四,日医,日本医学会,日本産科婦人科学会,日本産婦人科医会,日本人類遺伝学会の会員以外の,学術団体,医学研究機関,医療機関,臨床検査会社,遺伝子解析施設,遺伝子解析の仲介会社,健康関連企業,マスメディアなどにも,本指針の考え方を尊重するよう呼び掛ける.
当日は,久史麿日本医学会長,小西郁生日本産科婦人科学会理事長,木下勝之日本産婦人科医会長,福嶋義光日本人類遺伝学会理事長らがそろって会見を行い,方針の内容を説明した.

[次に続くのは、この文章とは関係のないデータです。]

(* ===== verification/Routes.v ===== *)
(** * Routes

    The patterns [main] of [src/main.cpp] registers with the two HTTP stacks, and
    which of them a path matches.  A pattern is kept as the source has it and read
    into a small regular expression: an anchor at the start, characters, [[^/]*]
    and [$]. *)

From Stdlib Require Import String Ascii ZArith Lia.
From stdpp Require Import base list strings option sets.
From S2P Require Import Prelude Types VarByte Env Irs HttpTasks.

(** ** Patterns *)

Inductive item := Char (a : ascii) | NotSlashes | EndOfPath.

Fixpoint read_pattern (s : string) : list item :=
  match s with
  | EmptyString => []
  | String "[" (String "^" (String "/" (String "]" (String "*" rest)))) =>
      NotSlashes :: read_pattern rest
  | String "$" rest => EndOfPath :: read_pattern rest
  | String a rest => Char a :: read_pattern rest
  end.

(** Whether a prefix of the path matches, which is a search for a pattern
    anchored with [^]. *)
Fixpoint matches (r : list item) (s : string) {struct r} : bool :=
  match r with
  | [] => true
  | Char a :: r' =>
      match s with String b s' => Ascii.eqb a b && matches r' s' | EmptyString => false end
  | EndOfPath :: r' => str_empty s && matches r' s
  | NotSlashes :: r' =>
      (fix skip (s : string) : bool :=
         matches r' s ||
         match s with
         | String b s' => negb (Ascii.eqb b "/") && skip s'
         | EmptyString => false
         end) s
  end.

(** The pattern of a route starts with [^]. *)
Definition route_matches (pattern path : string) : bool :=
  match pattern with
  | String "^" rest => matches (read_pattern rest) path
  | _ => false
  end.

(** ** The handlers *)

Inductive handler :=
| PingHandler | impi_digest_handler | impi_av_handler | impi_reg_status_handler
| impu_loc_info_handler | impu_reg_data_handler | impu_read_reg_data_handler.

#[export] Instance handler_eq_dec : EqDecision handler.
Proof. solve_decision. Defined.

Definition signaling_routes : list (string * handler) := [
  ("^/ping$", PingHandler);
  ("^/impi/[^/]*/digest$", impi_digest_handler);
  ("^/impi/[^/]*/av", impi_av_handler);
  ("^/impi/[^/]*/registration-status$", impi_reg_status_handler);
  ("^/impu/[^/]*/location$", impu_loc_info_handler);
  ("^/impu/[^/]*/reg-data$", impu_reg_data_handler) ]%string.

Definition management_routes : list (string * handler) := [
  ("^/ping$", PingHandler);
  ("^/impu/[^/]*/reg-data$", impu_read_reg_data_handler) ]%string.

(** The handlers whose pattern matches a path; the stack takes one of them. *)
Definition serving (routes : list (string * handler)) (path : string) : list handler :=
  map snd (List.filter (fun r => route_matches (fst r) path) routes).

(** ** The shape of a path *)

Definition no_slash (s : string) : Prop := to_slash s = s.

Definition chars (s : string) : list item := map Char (list_ascii_of_string s).

Lemma matches_chars p r s :
  matches (chars p ++ r) s = true <-> exists s', s = p +:+ s' /\ matches r s' = true.
Proof.
  revert s. induction p as [|a p IH]; intros s.
  { split; [intros E; by exists s|by intros (s' & -> & E)]. }
  cbn. destruct s as [|b s].
  { split; [done|]. by intros (s' & E & _). }
  rewrite andb_true_iff, Ascii.eqb_eq. fold (chars p). rewrite IH. split.
  - intros (-> & s' & -> & E). by exists s'.
  - intros (s' & [= -> ->] & E). split; [done|]. by exists s'.
Qed.

Lemma no_slash_nil : no_slash "".
Proof. done. Qed.

Lemma no_slash_cons a s : no_slash (String a s) <-> a <> "/"%char /\ no_slash s.
Proof.
  unfold no_slash. cbn [to_slash]. destruct (Ascii.eqb_spec a "/"); [by split; [|intros [? _]]|].
  split; [by intros [= ->]|by intros [_ ->]].
Qed.

Lemma matches_not_slashes r s :
  matches (NotSlashes :: r) s = true <->
  exists id s', s = id +:+ s' /\ no_slash id /\ matches r s' = true.
Proof.
  induction s as [|b s IH].
  - cbn. rewrite orb_false_r. split.
    + intros E. by exists ""%string, ""%string.
    + intros ([|a id] & s' & E & _ & Hm); [by destruct s'|done].
  - change (matches (NotSlashes :: r) (String b s)) with
      (matches r (String b s) || negb (Ascii.eqb b "/") && matches (NotSlashes :: r) s).
    rewrite orb_true_iff, andb_true_iff, negb_true_iff, IH. split.
    + intros [E|(Hb & id & s' & -> & Hid & E)].
      * by exists ""%string, (String b s).
      * exists (String b id), s'. rewrite no_slash_cons. apply Ascii.eqb_neq in Hb. done.
    + intros ([|a id] & s' & E & Hid & Hm).
      * change (String b s = s') in E. subst. by left.
      * injection E as -> ->. apply no_slash_cons in Hid as [Ha Hid]. right.
        split; [by apply Ascii.eqb_neq|]. by exists id, s'.
Qed.

Lemma matches_end s : matches [EndOfPath] s = true <-> s = ""%string.
Proof. cbn. rewrite andb_true_r. apply str_empty_spec. Qed.

(** A prefix, an identity without slashes, and what follows. *)
Lemma matches_identity p q r s :
  matches (chars p ++ NotSlashes :: chars q ++ r) s = true <->
  exists id rest, s = p +:+ id +:+ q +:+ rest /\ no_slash id /\ matches r rest = true.
Proof.
  rewrite matches_chars. setoid_rewrite matches_not_slashes. setoid_rewrite matches_chars.
  split.
  - intros (s1 & -> & id & s2 & -> & Hid & s3 & -> & Hm). by exists id, s3.
  - intros (id & rest & -> & Hid & Hm). exists (id +:+ q +:+ rest). split; [done|].
    exists id, (q +:+ rest). split; [done|]. split; [done|]. by exists rest.
Qed.

(** What the source means by its patterns: the path of each handler. *)
Definition path_of (h : handler) (path : string) : Prop :=
  match h with
  | PingHandler => path = "/ping"%string
  | impi_digest_handler =>
      exists id, path = "/impi/" +:+ id +:+ "/digest" /\ no_slash id
  | impi_av_handler =>
      exists id rest, path = "/impi/" +:+ id +:+ "/av" +:+ rest /\ no_slash id
  | impi_reg_status_handler =>
      exists id, path = "/impi/" +:+ id +:+ "/registration-status" /\ no_slash id
  | impu_loc_info_handler =>
      exists id, path = "/impu/" +:+ id +:+ "/location" /\ no_slash id
  | impu_reg_data_handler | impu_read_reg_data_handler =>
      exists id, path = "/impu/" +:+ id +:+ "/reg-data" /\ no_slash id
  end.

Definition handler_prefix (h : handler) : string :=
  match h with
  | PingHandler => ""
  | impi_digest_handler | impi_av_handler | impi_reg_status_handler => "/impi/"
  | _ => "/impu/"
  end.

Lemma matches_identity_end p q s :
  matches (chars p ++ NotSlashes :: chars q ++ [EndOfPath]) s = true <->
  exists id, s = p +:+ id +:+ q /\ no_slash id.
Proof.
  rewrite matches_identity. split.
  - intros (id & rest & -> & Hid & ->%matches_end). exists id. by rewrite str_app_nil.
  - intros (id & -> & Hid). exists id, ""%string. by rewrite str_app_nil.
Qed.

Lemma matches_identity_start p q s :
  matches (chars p ++ NotSlashes :: chars q) s = true <->
  exists id rest, s = p +:+ id +:+ q +:+ rest /\ no_slash id.
Proof.
  rewrite <- (app_nil_r (chars q)), matches_identity. split.
  - intros (id & rest & -> & Hid & _). by exists id, rest.
  - intros (id & rest & -> & Hid). by exists id, rest.
Qed.

Lemma matches_ping s : matches (chars "/ping" ++ [EndOfPath]) s = true <-> s = "/ping"%string.
Proof.
  rewrite matches_chars. setoid_rewrite matches_end. split.
  - by intros (s' & -> & ->).
  - intros ->. by exists ""%string.
Qed.

(** The identity and what follows it can be read back from a path. *)
Lemma identity_unique id id' x y :
  no_slash id -> no_slash id' ->
  id +:+ String "/" x = id' +:+ String "/" y -> id = id' /\ x = y.
Proof.
  revert id'. induction id as [|a id IH]; intros [|b id'] Hid Hid' E;
    repeat match goal with H : no_slash (String _ _) |- _ => apply no_slash_cons in H as [? ?] end;
    injection E; intros; subst; try done.
  destruct (IH id') as [-> ->]; done.
Qed.

Lemma pattern_shape pattern h path :
  (pattern, h) ∈ signaling_routes ++ management_routes ->
  route_matches pattern path = true <-> path_of h path.
Proof.
  rewrite elem_of_app. unfold signaling_routes, management_routes.
  rewrite !elem_of_cons, elem_of_nil.
  intros Hin. repeat destruct Hin as [Hin|Hin]; try done; injection Hin as -> ->; cbn [path_of].
  - apply (matches_ping path).
  - apply (matches_identity_end "/impi/" "/digest").
  - apply (matches_identity_start "/impi/" "/av").
  - apply (matches_identity_end "/impi/" "/registration-status").
  - apply (matches_identity_end "/impu/" "/location").
  - apply (matches_identity_end "/impu/" "/reg-data").
  - apply (matches_ping path).
  - apply (matches_identity_end "/impu/" "/reg-data").
Qed.

Lemma elem_of_serving routes h path :
  h ∈ serving routes path <-> exists p, (p, h) ∈ routes /\ route_matches p path = true.
Proof.
  unfold serving. rewrite list_elem_of_In, in_map_iff. setoid_rewrite List.filter_In. split.
  - intros ([p h'] & <- & Hin & Hm). exists p. by rewrite list_elem_of_In.
  - intros (p & Hin & Hm). exists (p, h). by rewrite list_elem_of_In in Hin.
Qed.

(** Paths of different handlers differ in the fifth character, or in the first
    one after the identity. *)
Fixpoint after_slash (s : string) : string :=
  match s with
  | String a s' => if Ascii.eqb a "/" then s' else after_slash s'
  | EmptyString => EmptyString
  end.

Definition class_of_path (path : string) : option ascii * option ascii :=
  match path with
  | String _ (String _ (String _ (String _ (String a (String _ rest))))) =>
      (Some a, String.get 0 (after_slash rest))
  | _ => (None, None)
  end.

Definition class_of (h : handler) : option ascii * option ascii :=
  match h with
  | PingHandler => (None, None)
  | impi_digest_handler => (Some "i", Some "d")
  | impi_av_handler => (Some "i", Some "a")
  | impi_reg_status_handler => (Some "i", Some "r")
  | impu_loc_info_handler => (Some "u", Some "l")
  | impu_reg_data_handler | impu_read_reg_data_handler => (Some "u", Some "r")
  end%char.

Lemma after_slash_id id t : no_slash id -> after_slash (id +:+ String "/" t) = t.
Proof.
  induction id as [|a id IH]; [done|]. intros [Ha Hid]%no_slash_cons.
  change (after_slash (String a (id +:+ String "/" t)) = t). cbn [after_slash].
  apply Ascii.eqb_neq in Ha. rewrite Ha. auto.
Qed.

Lemma at_most_one {A} (l : list A) :
  NoDup l -> (forall x y, x ∈ l -> y ∈ l -> x = y) -> (length l <= 1)%nat.
Proof.
  destruct l as [|x [|y l]]; simpl; [lia..|]. intros Hnd Hall. apply list.NoDup_cons in Hnd as [Hx _].
  destruct Hx. rewrite (Hall x y); [left|left|right; left].
Qed.

Lemma class_of_identity_path id t :
  no_slash id ->
  class_of_path ("/impi/" +:+ id +:+ String "/" t) = (Some "i"%char, String.get 0 t) /\
  class_of_path ("/impu/" +:+ id +:+ String "/" t) = (Some "u"%char, String.get 0 t).
Proof.
  intros Hid. rewrite <- (after_slash_id id t) at 2 4 by done. done.
Qed.

Lemma path_of_class h path : path_of h path -> class_of_path path = class_of h.
Proof.
  destruct h; cbn [path_of].
  { by intros ->. }
  all: intros Hp; decompose [ex and] Hp; subst; by apply class_of_identity_path.
Qed.

Lemma path_of_prefix h path :
  path_of h path -> h = PingHandler \/ exists id, path_id (handler_prefix h) path = Some id.
Proof.
  destruct h; cbn [path_of handler_prefix]; [by left|..]; intros Hp; right;
    decompose [ex and] Hp; subst; rewrite path_id_prefix; eauto.
Qed.

Lemma NoDup_serving routes path : NoDup (map snd routes) -> NoDup (serving routes path).
Proof.
  unfold serving. induction routes as [|[p h] routes IH]; simpl; [done|].
  intros [Hh Hnd]%list.NoDup_cons. destruct (route_matches p path); simpl; [|auto].
  apply list.NoDup_cons. split; [|auto]. rewrite list_elem_of_In, in_map_iff.
  intros (r & Hr & [Hin _]%List.filter_In). apply Hh. rewrite list_elem_of_In, in_map_iff. eauto.
Qed.

(** Two handlers of one stack have different classes. *)
Lemma class_of_unique routes h1 h2 :
  routes = signaling_routes \/ routes = management_routes ->
  h1 ∈ map snd routes -> h2 ∈ map snd routes -> class_of h1 = class_of h2 -> h1 = h2.
Proof.
  intros Hr. revert h1 h2.
  assert (Hall : Forall (fun h1 => Forall (fun h2 => class_of h1 = class_of h2 -> h1 = h2)
                                     (map snd routes)) (map snd routes)).
  { destruct Hr as [-> | ->]; cbn; repeat (constructor; [repeat (constructor; [done|]); constructor|]);
      constructor. }
  intros h1 h2 H1 H2. rewrite Forall_forall in Hall. specialize (Hall h1 H1).
  rewrite Forall_forall in Hall. exact (Hall h2 H2).
Qed.

(** ** Properties *)

(** C26: On each stack a path is served by at most one handler, so the order in
    which they are registered does not matter: the one whose path it is, with an
    identity that has no slash (but anything may follow [/av]).  A task reached
    through its route finds its identity in the path, so reading it does not
    throw. *)
Theorem routes_unambiguous routes path :
  routes = signaling_routes \/ routes = management_routes ->
  (forall h, h ∈ serving routes path <-> h ∈ map snd routes /\ path_of h path) /\
  (length (serving routes path) <= 1)%nat /\
  (forall h, h ∈ serving routes path ->
     h = PingHandler \/ exists id, path_id (handler_prefix h) path = Some id).
Proof.
  intros Hr.
  assert (Hshape : forall p h, (p, h) ∈ routes -> route_matches p path = true <-> path_of h path).
  { intros p h Hin. apply pattern_shape. rewrite elem_of_app. by destruct Hr as [->| ->]; auto. }
  assert (Hin : forall h, h ∈ serving routes path <-> h ∈ map snd routes /\ path_of h path).
  { intros h. rewrite elem_of_serving, list_elem_of_In, in_map_iff. split.
    - intros (p & Hp & Hm). split; [|by eapply Hshape]. exists (p, h). by rewrite <- list_elem_of_In.
    - intros (([p h'] & <- & Hp) & Hm). rewrite <- list_elem_of_In in Hp. exists p.
      by rewrite Hshape. }
  split; [done|]. split.
  - apply at_most_one.
    + apply NoDup_serving. by destruct Hr as [-> | ->]; apply (bool_decide_unpack _); vm_compute.
    + intros h1 h2 [H1 P1]%Hin [H2 P2]%Hin. apply path_of_class in P1, P2. rewrite P1 in P2.
      apply (class_of_unique routes); auto.
  - intros h Hh. apply Hin in Hh as [_ Hp]. by apply path_of_prefix.
Qed.

Lemma routes_unambiguous_witness :
  serving signaling_routes "/impi/a/av/b/digest" = [impi_av_handler] /\
  (forall h, h ∈ serving signaling_routes "/impi/a/av/b/digest" ->
     h = PingHandler \/ exists id, path_id (handler_prefix h) "/impi/a/av/b/digest" = Some id).
Proof.
  split; [vm_compute; reflexivity|].
  exact (proj2 (proj2 (routes_unambiguous signaling_routes "/impi/a/av/b/digest"
                         (or_introl eq_refl)))).
Defined.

横倉義武会長に代わって,記者会見に臨んだ道永麻里常任理事は,新しい医療技術等は,国民に大きな期待を抱かせるからこそ,当該技術に対する十分な理解,あるいは倫理性・安全性の検証が重要になるが,今回の検査に関しては,本日の共同声明にも触れられている,「まず,臨床研究として実施されること」,そして,「日本医学会の中に設置される部会で施設認定・登録されること」で対応が可能であると指摘.今後に関しては,引き続き,さまざまな角度から協力していく意向を示した.